Officially speaking, renouncing only gets the IRS monkey off your back for what happens after your date of renunciation. For tax matters, there is a four year statute of limitations (hence the requirement that you certify your compliance for the last 5 years), but there is the little matter of no statute of limitations on income that was not declared. Technically speaking, they could dig up something you neglected to declare from any time before your date of expatriation (as they call it) and go after you for it. But admittedly, unless it's big and would yield lots of back taxes, the likelihood of them doing anything is pretty slim.


> Could it potentially restrict me from ever setting foot in the US?
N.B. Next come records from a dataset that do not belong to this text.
Lemma contents_lookup q i :
  contents q !! i = if decide (Z.of_nat i < count q) then Some (at_pos q (Z.of_nat i)) else None.
Proof.
  unfold contents. rewrite list_lookup_fmap. case_decide.
  - rewrite lookup_seqZ_lt by lia. done.
  - rewrite lookup_seqZ_ge by lia. done.
Qed.

Lemma contents_nil q : contents q = [] ↔ count q = 0.
Proof. rewrite <- length_zero_iff_nil, <- length_contents. lia. Qed.

Lemma putch_run q c :
  q_ok q → ∃ q', putch c q = Some q' ∧ q_ok q' ∧ data q' = data q ∧
    contents q' = if FULL q then [] else contents q ++ [s8 c].
Proof.
  intros [Hl Hh Ht Hc]. unfold putch. destruct (Z.ltb_spec (head q) (Z.of_nat (length (buf q)))); [|lia].
  eexists. split; [done|].
  set (q' := q <| buf ::= _ |> <| head ::= INC |>).
  assert (head q' = (head q + 1) mod 1024) as Hh' by apply mask_1023.
  assert (count q' = (count q + 1) mod 1024) as Hcnt.
  { unfold count. rewrite Hh'. change (tail q') with (tail q). dlia. }
  assert (∀ i, 0 ≤ i < 1024 → at_pos q' i = if decide (i = count q) then s8 c else at_pos q i) as Hat.
  { intros i Hi. unfold at_pos. change (tail q') with (tail q).
    change (buf q') with (<[Z.to_nat (head q) := s8 c]> (buf q)).
    case_decide as E.
    - rewrite E. unfold count. replace ((tail q + (head q - tail q) mod 1024) mod 1024) with (head q) by dlia.
      rewrite list_lookup_insert_eq by lia. done.
    - rewrite list_lookup_insert_ne; [done|]. unfold count in E.
      assert (head q ≠ (tail q + i) mod 1024); [|dlia]. dlia. }
  split_and!; [|done|].
  - split.
    + change (buf q') with (<[Z.to_nat (head q) := s8 c]> (buf q)). by rewrite length_insert.
    + rewrite Hh'. by apply Z.mod_pos_bound.
    + done.
    + apply Forall_insert; [done|]. unfold s8. pose proof (Z.mod_pos_bound (c + 2 ^ 7) (2 ^ 8)). lia.
  - rewrite FULL_count. pose proof (count_range q). destruct (Z.eqb_spec (count q) 1023) as [E|E].
    + apply contents_nil. rewrite Hcnt, E. done.
    + assert (count q' = count q + 1) as Hc1 by (rewrite Hcnt; apply Z.mod_small; lia).
      apply list_eq. intros i. rewrite contents_lookup, Hc1. case_decide.
      * rewrite Hat by lia. case_decide as Ei.
        -- rewrite lookup_app_r by (apply Nat2Z.inj_le; rewrite length_contents; lia).
           replace (i - length (contents q))%nat with 0%nat; [done|].
           pose proof (length_contents q). lia.
        -- rewrite lookup_app_l by (apply Nat2Z.inj_lt; rewrite length_contents; lia).
           rewrite contents_lookup, decide_True by lia. done.
      * symmetry. apply lookup_ge_None_2. rewrite length_app. pose proof (length_contents q). simpl. lia.
Qed.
Again, technically, yes. That 1996 law is still currently valid (as far as I have heard), so if your case was "notorious enough" to reach the ears of the US Attorney General, then you could be refused a visa (including an ESTA visa waiver entry) - or, I suppose, put on some kind of black list. But again, have heard nothing about this happening.

Basically, the major personal considerations when contemplating renunciation tend to be the personal and/or financial ties you have to the US. Funds in US banks and financial institutions can be seized and any entitlements to US benefits (say, social security pensions) can be blocked or frozen - or simply subject to a 30% flat withholding tax.
Cheers,
Bev


----------



## iota2014

> Can you renounce without a SSN? I was asked for mine, and gave it, but I don't know if it's required. There must be many AAs who have no SSN but want to renounce.


Apparently you can indeed renounce without a SSN/ITIN. You can renounce, and then apply for an ITIN if you decide to file. See HodgenLaw PC - International Tax


----------



## iota2014

> Can the FATCA letter be resolved without a SSN or ITIN?


The UK IGA Guidance says:



> Where the indicia found is an unambiguous US place of birth then the account needs to be reported unless the Financial Institution obtains or currently maintains a record of all of the following:
> - a self certification showing that the account holder is neither a US citizen nor a US resident for tax purposes,
> - evidence of the account holder’s citizenship or nationality in a country other than the US (for example passport or other government issued identification); and
> - a copy of the account holder’s Certificate of Loss of Nationality of the United States or a reasonable explanation of the reason the account holder does not have such a certificate or the reason the account holder did not obtain US citizenship at birth.


It doesn't look good. Having no SSN or ITIN shows that you've never filed, and not having the CLN shows your renunciation has not yet been approved, so you're still a US citizen.

So the next step, I would suggest, is to download one of the free or cheap tax software packages, put your numbers in, and see what your actual tax liability might be. Then post the results, and maybe ways can be found to help reduce it. If it turns out your tax bill would be manageable, that might make filing a better, less hassly choice than not filing.


----------



## exp1010

What free software do you recommend using that can be used by expats to get the FEIE exemptions and living expense deductions and so on? The simpler the better!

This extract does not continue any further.